Saturday, August 17, 2013

014 - Three Cases of Probable Cancer Transplantation from the Use of the Gilman Vaccine

I skipped 1908 through 1910 because it was pretty much entirely just a big debate about the effectiveness of vaccine therapy, which I've already talked about enough, and since it isn't really used much today (if at all), it isn't in line with my goal of evaluating the safety and effectiveness of modern vaccines.

However, some such studies can be interesting and unique enough to be worth reading and writing about. This is one of them: a bit horrifying, actually.

While most people were trying to use vaccines and vaccine therapy for all kinds of different bacterial infections, some physicians in the Philippines, Gilman and Coca, had the idea of treating cancer with the same method: after removing a tumor, inactivating it somehow and injecting it back into the patient to stimulate an immune response against the material.

Unfortunately, the inactivation procedure apparently didn't always work, so the current series of case reports details several cancer patients who apparently experienced a sort of artificial metastasis when the tumor material injected into them started growing new tumors at the injection site.

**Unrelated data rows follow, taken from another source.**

Lemma ask_POST_search_error_witness :
  AskQuestion.POST
    (scripted [respond 200 sample_vector] (search_refused "permission denied"))
    (ask "Which invoice is due?" true) []
  = (Return
       (mkReply 500
          (AskQuestion.obj_error
             (if AskQuestion.str_truthy (lit "permission denied")
              then lit "permission denied"
              else lit "Supabase RPC failed"))),
     [] ++ [embedding_request (trim (lit "Which invoice is due?"));
            search_call (ask_body "Which invoice is due?" true)
              sample_vector]).
Proof.
  apply (ask_POST_search_error
           (scripted [respond 200 sample_vector]
              (search_refused "permission denied"))
           (ask_body "Which invoice is due?" true)
           (lit "Which invoice is due?") []
           [embedding_request (lit "Which invoice is due?")]
           sample_vector (lit "permission denied"));
    reflexivity.
Defined.

(** ** The answer engines on their own *)



(** X16.  Reading the text of a generation response fails on exactly the
    bodies that are [null] or arrays starting with [null]; every other body
    of a 2xx response is taken as generated text, be it an error object or
    an empty array, which are passed on as the first 4000 characters of
    their JSON text. *)
Theorem extract_text_total_but_null (w : world) (json : value) :
  ((exists text, AskQuestion.extract_text w json = Return text)
   <-> null_headed json = false)
  /\ (forall fields,
        json = VObj fields ->
        is_string (lookup (lit "generated_text") fields) = false ->
        AskQuestion.extract_text w json
        = Return (slice0 4000 (JSON_stringify w json)))
  /\ (json = VArr [] ->
      AskQuestion.extract_text w json
      = Return (slice0 4000 (JSON_stringify w json))).
Proof.
  unfold AskQuestion.extract_text.
  generalize (slice0 4000 (JSON_stringify w json)). intros dump.
  split; [|split].
  - destruct json as [| |b|q|s|xs|fs].
    + split; [intros [text E]|]; discriminate.
    + split; [intros [text E]|]; discriminate.
    + split; [reflexivity|]. intros _. cbn. eauto.
    + split; [reflexivity|]. intros _. cbn. eauto.
    + split; [reflexivity|]. intros _.
      cbn [isArray andb prop obind].
      destruct (jsstring_eqb _ _); cbn; eauto.
    + destruct xs as [|x xs']; [split; [reflexivity|]; intros _; cbn; eauto|].
      cbn [isArray length_of opt_prop prop andb at0 elem0 List.length].
      change (jsstring_eqb (lit "length") (lit "length")) with true.
      cbv iota.
      assert (T : truthy (num_of_nat (S (List.length xs'))) = true).
      { unfold num_of_nat, truthy. apply negb_true_iff.
        apply not_true_is_false. intros E. apply Qeq_bool_iff in E.
        unfold Qeq in E. simpl in E. lia. }
      rewrite T.
      change (jsstring_eqb (lit "generated_text") (lit "length")) with false.
      cbv iota. cbn [obind].
      destruct x as [| |b|q|s|ys|gs];
        try (split; [intros [text E]|]; discriminate);
        split; try reflexivity; intros _; cbn [prop obind null_headed].
      * eauto.
      * eauto.
      * destruct (jsstring_eqb (lit "generated_text") (lit "length"));
          destruct (jsstring_eqb (lit "text") (lit "length")); cbn; eauto.
      * destruct (jsstring_eqb (lit "generated_text") (lit "length"));
          destruct (jsstring_eqb (lit "text") (lit "length")); cbn; eauto.
      * destruct (lookup (lit "generated_text") gs); eauto;
          destruct (lookup (lit "text") gs); eauto.
    + split; [reflexivity|]. intros _. cbn [isArray andb prop obind].
      destruct (lookup (lit "generated_text") fs) as [| | | |[|c s]| |];
        eauto.
  - intros fields -> S. cbn [isArray andb prop obind].
    destruct (lookup (lit "generated_text") fields) as [| | | |s| |];
      try reflexivity; discriminate.
  - intros ->. reflexivity.
Qed.
(** ** The stored image *)

Lemma handleSubmit_frame (w : World) :
  let w' := exec_all (handleSubmit w) w in
  originalImage w' = originalImage w ∧ displayImage w' = displayImage w
  ∧ currentRole w' = currentRole w ∧ voices w' = voices w
  ∧ synth w' = synth w ∧ readers w' = readers w.
Proof.
  unfold handleSubmit. destruct (guard_fails w); [by destruct w|].
  destruct w as [oi di p cr il er vs sy fl rd se]; simpl.
  destruct cr as [role|]; [destruct (no_role (Some role))|];
    destruct oi; done.
Qed.

Lemma handleRoleReset_spec (w : World) (img : EncodedImage) :
  originalImage w = Some img →
  let w' := exec_all (handleRoleReset w) w in
  currentRole w' = None ∧ error w' = None
  ∧ displayImage w' = Some (dataURL (mimeType img) (base64 img))
  ∧ originalImage w' = Some img.
Proof. unfold handleRoleReset. destruct w; simpl. by intros ->. Qed.

Section StoredImage.

Variable JSON_parse : string -> option JValue.

Lemma step_original_image (w w' : World) (ev : Event) :
  step JSON_parse w ev = Some w' → is_read_done ev = false →
  originalImage w' = originalImage w.
Proof.
  intros Hstep Hev. destruct ev; simpl in Hstep; try done.
  - destruct (upload_rendered w); [|done]. simplify_eq.
    destruct file; by destruct w.
  - destruct (_ && _); [|done]. simplify_eq. by destruct w.
  - destruct (_ && _); [|done]. simplify_eq.
    by destruct (handleSubmit_frame w) as [? _].
  - destruct (inflight w !! i) as [[req k]|]; [|done]. simpl in Hstep.
    simplify_eq.
    destruct (resume_frame JSON_parse k o
                (with_inflight (delete i (inflight w)) w)) as [-> _].
    by destruct w.
  - destruct (change_role_rendered w); [|done]. simplify_eq.
    unfold handleRoleReset. destruct w as [[img|] ? ? ? ? ? ? ? ? ? ?]; done.
  - simplify_eq. by destruct w.
  - simplify_eq. by destruct w.
Qed.

Lemma run_original_image (evs : list Event) (w w' : World) :
  run JSON_parse evs w = Some w' →
  forallb (λ ev, negb (is_read_done ev)) evs = true →
  originalImage w' = originalImage w.
Proof.
  revert w. induction evs as [|ev evs IH]; intros w Hrun Hevs; simpl in *.
  - by simplify_eq.
  - apply andb_true_iff in Hevs as [Hev Hevs]. apply negb_true_iff in Hev.
    destruct (step JSON_parse w ev) as [w1|] eqn:Hs; [|done]. simpl in Hrun.
    rewrite (IH _ Hrun Hevs). by eapply step_original_image.
Qed.

(** A completed read stores the encoded file and displays it. *)
Lemma read_done_stores (w w' : World) (i : nat) (r : string) :
  step JSON_parse w (ReadDone i (Some r)) = Some w' →
  ∃ f, readers w !! i = Some f
       ∧ originalImage w' =
         Some {| base64 := Str.split r "," !! 1; mimeType := file_type f |}
       ∧ displayImage w' =
         Some (dataURL (file_type f) (Str.split r "," !! 1)).
Proof.
  simpl. destruct (readers w !! i) as [f|]; [|done]. simpl. intros ?.
  simplify_eq. exists f. by destruct w.
Qed.

(** C8. A submission and its continuation leave [originalImage] as it is,
    so after an upload and any number of transforms, chat turns and resets,
    "Change Role" clears the role and displays the uploaded photo again, the
    data URL built from the unchanged [originalImage]. *)
Theorem original_image_preserved :
  (∀ w w', step JSON_parse w Submit = Some w' →
           originalImage w' = originalImage w)
  ∧ (∀ w i o w', step JSON_parse w (Settled i o) = Some w' →
                 originalImage w' = originalImage w)
  ∧ (∀ w img, originalImage w = Some img →
       let w' := exec_all (handleRoleReset w) w in
       currentRole w' = None
       ∧ displayImage w' = Some (dataURL (mimeType img) (base64 img))
       ∧ originalImage w' = Some img)
  ∧ (∀ w i r w1 evs w2 w3,
       step JSON_parse w (ReadDone i (Some r)) = Some w1 →
       run JSON_parse evs w1 = Some w2 →
       forallb (λ ev, negb (is_read_done ev)) evs = true →
       step JSON_parse w2 ChangeRole = Some w3 →
       currentRole w3 = None
       ∧ displayImage w3 = displayImage w1
       ∧ originalImage w3 = originalImage w1).
Proof.
  split; [|split; [|split]].
  - intros w w' H. by eapply step_original_image.
  - intros w i o w' H. by eapply step_original_image.
  - intros w img H.
    by destruct (handleRoleReset_spec w img H) as (? & _ & ? & ?).
  - intros w i r w1 evs w2 w3 Hread Hrun Hevs Hreset.
    destruct (read_done_stores _ _ _ _ Hread) as (f & _ & Hoi & Hdi).
    pose proof (run_original_image _ _ _ Hrun Hevs) as Hkeep.
    rewrite Hoi in Hkeep. unfold step in Hreset.
    destruct (change_role_rendered w2); [|done]. injection Hreset as <-.
    destruct (handleRoleReset_spec w2 _ Hkeep) as (Hcr & _ & Hd & Ho).
    rewrite Hdi, Hoi. exact (conj Hcr (conj Hd Ho)).
Qed.

End StoredImage.

Lemma original_image_preserved_witness :
  step Samples.parse_sample (Samples.world_of Samples.selected)
    (ReadDone 0 (Some Samples.photo_url))
  = Some (Samples.world_of Samples.upload)
  ∧ run Samples.parse_sample Samples.role_play
      (Samples.world_of Samples.upload)
    = Some (Samples.world_of Samples.become_king)
  ∧ forallb (λ ev, negb (is_read_done ev)) Samples.role_play = true
  ∧ step Samples.parse_sample (Samples.world_of Samples.become_king) ChangeRole
    = Some (Samples.world_of (Samples.become_king ++ [ChangeRole]))
  ∧ displayImage (Samples.world_of Samples.become_king)
    = Some "data:image/png;base64,BBBB"
  ∧ displayImage (Samples.world_of Samples.upload) = Some Samples.photo_url
  ∧ displayImage (Samples.world_of (Samples.become_king ++ [ChangeRole]))
    = displayImage (Samples.world_of Samples.upload).
Proof.
  assert (H1 : step Samples.parse_sample (Samples.world_of Samples.selected)
                 (ReadDone 0 (Some Samples.photo_url))
               = Some (Samples.world_of Samples.upload))
    by (vm_compute; reflexivity).
  assert (H2 : run Samples.parse_sample Samples.role_play
                 (Samples.world_of Samples.upload)
               = Some (Samples.world_of Samples.become_king))
    by (vm_compute; reflexivity).
  assert (H3 : forallb (λ ev, negb (is_read_done ev)) Samples.role_play = true)
    by reflexivity.
  assert (H4 : step Samples.parse_sample
                 (Samples.world_of Samples.become_king) ChangeRole
               = Some (Samples.world_of (Samples.become_king ++ [ChangeRole])))
    by (vm_compute; reflexivity).
  split; [exact H1|]. split; [exact H2|]. split; [exact H3|].
  split; [exact H4|]. split; [vm_compute; reflexivity|].
  split; [vm_compute; reflexivity|].
  exact (proj1 (proj2 (proj2 (proj2 (proj2
           (original_image_preserved Samples.parse_sample)))
           _ _ _ _ _ _ _ H1 H2 H3 H4))).
Defined.

(** ** Uploads *)

Lemma handleImageChange_spec (w : World) (f : File) :
  let w' := exec_all (handleImageChange (Some f)) w in
  currentRole w' = None ∧ prompt w' = "" ∧ error w' = None
  ∧ originalImage w' = originalImage w ∧ inflight w' = inflight w
  ∧ readers w' = readers w ++ [f].
Proof. by destruct w. Qed.

Section Uploads.

Variable JSON_parse : string -> option JValue.

(** The end of a read leaves the role alone. *)
Lemma read_done_role (w w' : World) (i : nat) (r : string) :
  step JSON_parse w (ReadDone i (Some r)) = Some w' →
  currentRole w' = currentRole w.
Proof.
  simpl. destruct (readers w !! i) as [f|]; [|done]. simpl. intros ?.
  simplify_eq. by destruct w.
Qed.

(** Without a role and without a request in flight, only a submission can
    bring a role about. *)
Lemma step_no_role (w w' : World) (ev : Event) :
  step JSON_parse w ev = Some w' → is_submit ev = false →
  currentRole w = None → inflight w = [] →
  currentRole w' = None ∧ inflight w' = [].
Proof.
  intros Hstep Hev Hcr Hfl. destruct ev; simpl in Hstep; try done.
  - destruct (upload_rendered w); [|done]. simplify_eq.
    destruct file; destruct w; simpl in *; by subst.
  - destruct (readers w !! i) as [f|]; [|done]. simpl in Hstep. simplify_eq.
    destruct result; destruct w; simpl in *; by subst.
  - destruct (_ && _); [|done]. simplify_eq. destruct w; simpl in *; by subst.
  - rewrite Hfl in Hstep. by destruct i.
  - destruct (change_role_rendered w); [|done]. simplify_eq.
    unfold handleRoleReset.
    destruct w as [[img|] ? ? ? ? ? ? ? ? ? ?]; simpl in *; by subst.
  - simplify_eq. destruct w; simpl in *; by subst.
  - simplify_eq. destruct w; simpl in *; by subst.
Qed.

Lemma run_no_role (evs : list Event) (w w' : World) :
  run JSON_parse evs w = Some w' →
  forallb (λ ev, negb (is_submit ev)) evs = true →
  currentRole w = None → inflight w = [] →
  currentRole w' = None ∧ inflight w' = [].
Proof.
  revert w. induction evs as [|ev evs IH]; intros w Hrun Hevs Hcr Hfl;
    simpl in *.
  - by simplify_eq.
  - apply andb_true_iff in Hevs as [Hev Hevs]. apply negb_true_iff in Hev.
    destruct (step JSON_parse w ev) as [w1|] eqn:Hs; [|done]. simpl in Hrun.
    destruct (step_no_role _ _ _ Hs Hev Hcr Hfl) as [Hcr1 Hfl1].
    by apply (IH w1).
Qed.

(** C9, as amended.  Given a file, [handleImageChange] clears the role, the
    prompt and the error message, whatever they were, and only then starts
    the read; when that read ends, the new image is stored and the role is
    still cleared.  Provided no request was in flight at the change event,
    the role stays cleared until the next submission: the next submission
    that passes the guard, whether the read has ended or not, is an image
    transform of the image stored at that moment. *)
Theorem upload_resets_conversation (w0 : World) (f : File) :
  let w1 := exec_all (handleImageChange (Some f)) w0 in
  (currentRole w1 = None ∧ prompt w1 = "" ∧ error w1 = None
   ∧ originalImage w1 = originalImage w0 ∧ readers w1 = readers w0 ++ [f])
  ∧ (∀ r w2,
       step JSON_parse w1 (ReadDone (length (readers w0)) (Some r)) = Some w2 →
       originalImage w2 =
       Some {| base64 := Str.split r "," !! 1; mimeType := file_type f |}
       ∧ currentRole w2 = None)
  ∧ (inflight w0 = [] →
     ∀ evs w2 w3,
       run JSON_parse evs w1 = Some w2 →
       forallb (λ ev, negb (is_submit ev)) evs = true →
       guard_fails w2 = false →
       step JSON_parse w2 Submit = Some w3 →
       ∃ img, originalImage w2 = Some img
              ∧ sent w3 = sent w2
                          ++ [ImageTransform img
                                (transform_instruction (prompt w2))]).
Proof.
  cbv zeta.
  destruct (handleImageChange_spec w0 f) as (Hcr & Hp & He & Ho & Hfl & Hrd).
  cbv zeta in Hcr, Hp, He, Ho, Hfl, Hrd.
  split; [done|]. split.
  - intros r w2 Hstep.
    destruct (read_done_stores JSON_parse _ _ _ _ Hstep) as (f' & Hf' & Hoi & _).
    rewrite Hrd, list_lookup_middle in Hf' by done. injection Hf' as <-.
    split; [done|]. by rewrite (read_done_role _ _ _ _ Hstep).
  - intros Hnone evs w2 w3 Hrun Hevs Hg Hsub. rewrite Hnone in Hfl.
    destruct (run_no_role _ _ _ Hrun Hevs Hcr Hfl) as [Hcr2 _].
    pose proof Hg as Hg'. apply guard_passes_iff in Hg' as [_ [img Himg]].
    exists img. split; [done|].
    unfold step in Hsub. destruct (_ && _); [|done]. injection Hsub as <-.
    rewrite (handleSubmit_transform _ _ Hg Himg); [by destruct w2|].
    by rewrite Hcr2.
Qed.

End Uploads.

Lemma upload_resets_conversation_witness :
  currentRole (Samples.world_of Samples.become_king) = Some "king"
  ∧ inflight (Samples.world_of Samples.become_king) = []
  ∧ run Samples.parse_sample
      [ReadDone 0 (Some Race.second_url); Typing "queen"] Race.changed
    = Some (Race.after Race.changed
              [ReadDone 0 (Some Race.second_url); Typing "queen"])
  ∧ forallb (λ ev, negb (is_submit ev))
      [ReadDone 0 (Some Race.second_url); Typing "queen"] = true
  ∧ guard_fails (Race.after Race.changed
                   [ReadDone 0 (Some Race.second_url); Typing "queen"])
    = false
  ∧ step Samples.parse_sample
      (Race.after Race.changed
         [ReadDone 0 (Some Race.second_url); Typing "queen"]) Submit
    = Some (Race.after Race.changed
              [ReadDone 0 (Some Race.second_url); Typing "queen"; Submit])
  ∧ originalImage (Race.after Race.changed
                     [ReadDone 0 (Some Race.second_url); Typing "queen"])
    = Some Race.second_photo
  ∧ ∃ img,
      originalImage (Race.after Race.changed
                       [ReadDone 0 (Some Race.second_url); Typing "queen"])
      = Some img
      ∧ sent (Race.after Race.changed
                [ReadDone 0 (Some Race.second_url); Typing "queen"; Submit])
        = sent (Race.after Race.changed
                  [ReadDone 0 (Some Race.second_url); Typing "queen"])
          ++ [ImageTransform img
                (transform_instruction
                   (prompt (Race.after Race.changed
                              [ReadDone 0 (Some Race.second_url);
                               Typing "queen"])))].
Proof.
  assert (H0 : inflight (Samples.world_of Samples.become_king) = [])
    by (vm_compute; reflexivity).
  assert (H1 : run Samples.parse_sample
                 [ReadDone 0 (Some Race.second_url); Typing "queen"]
                 (exec_all (handleImageChange (Some Race.jpeg))
                    (Samples.world_of Samples.become_king))
               = Some (Race.after Race.changed
                         [ReadDone 0 (Some Race.second_url); Typing "queen"]))
    by (vm_compute; reflexivity).
  assert (H2 : forallb (λ ev, negb (is_submit ev))
                 [ReadDone 0 (Some Race.second_url); Typing "queen"] = true)
    by reflexivity.
  assert (H3 : guard_fails
                 (Race.after Race.changed
                    [ReadDone 0 (Some Race.second_url); Typing "queen"])
               = false)
    by (vm_compute; reflexivity).
  assert (H4 : step Samples.parse_sample
                 (Race.after Race.changed
                    [ReadDone 0 (Some Race.second_url); Typing "queen"]) Submit
               = Some (Race.after Race.changed
                         [ReadDone 0 (Some Race.second_url); Typing "queen";
                          Submit]))
    by (vm_compute; reflexivity).
  split; [vm_compute; reflexivity|]. split; [exact H0|].
  split; [exact H1|]. split; [exact H2|]. split; [exact H3|].
  split; [exact H4|]. split; [vm_compute; reflexivity|].
  exact (proj2 (proj2 (upload_resets_conversation Samples.parse_sample
                         (Samples.world_of Samples.become_king) Race.jpeg))
           H0 _ _ _ H1 H2 H3 H4).
Defined.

The treatment itself sounded rather unpleasant: injection into the abdomen, sometimes with seizures as a side effect. But apparently the method used to inactivate the cancerous material before injection (5% phenol) was inadequate. Fortunately, it seemed like doctors received this article as a warning and were more careful in the future.

On the face of it, the treatment doesn't seem implausible. Cancer cells are different in some ways from healthy tissue, theoretically susceptible to immune attack, so inducing a stronger response against them might be helpful. People even now are trying to induce immune responses against certain cancers (see here). But it is very tricky, considering how similar cancer cells can be to healthy cells (they share the same ancestor cells, after all). It might be possible to cause some autoimmune disorders using this cancer vaccine therapy method, I would think, so it's probably best that it is no longer in use.

Citation: Coffey, W. B. Three Cases of Probable Cancer Transplantation from the Use of the Gilman Vaccine. Cal State J Med 9, 129–130 (1911).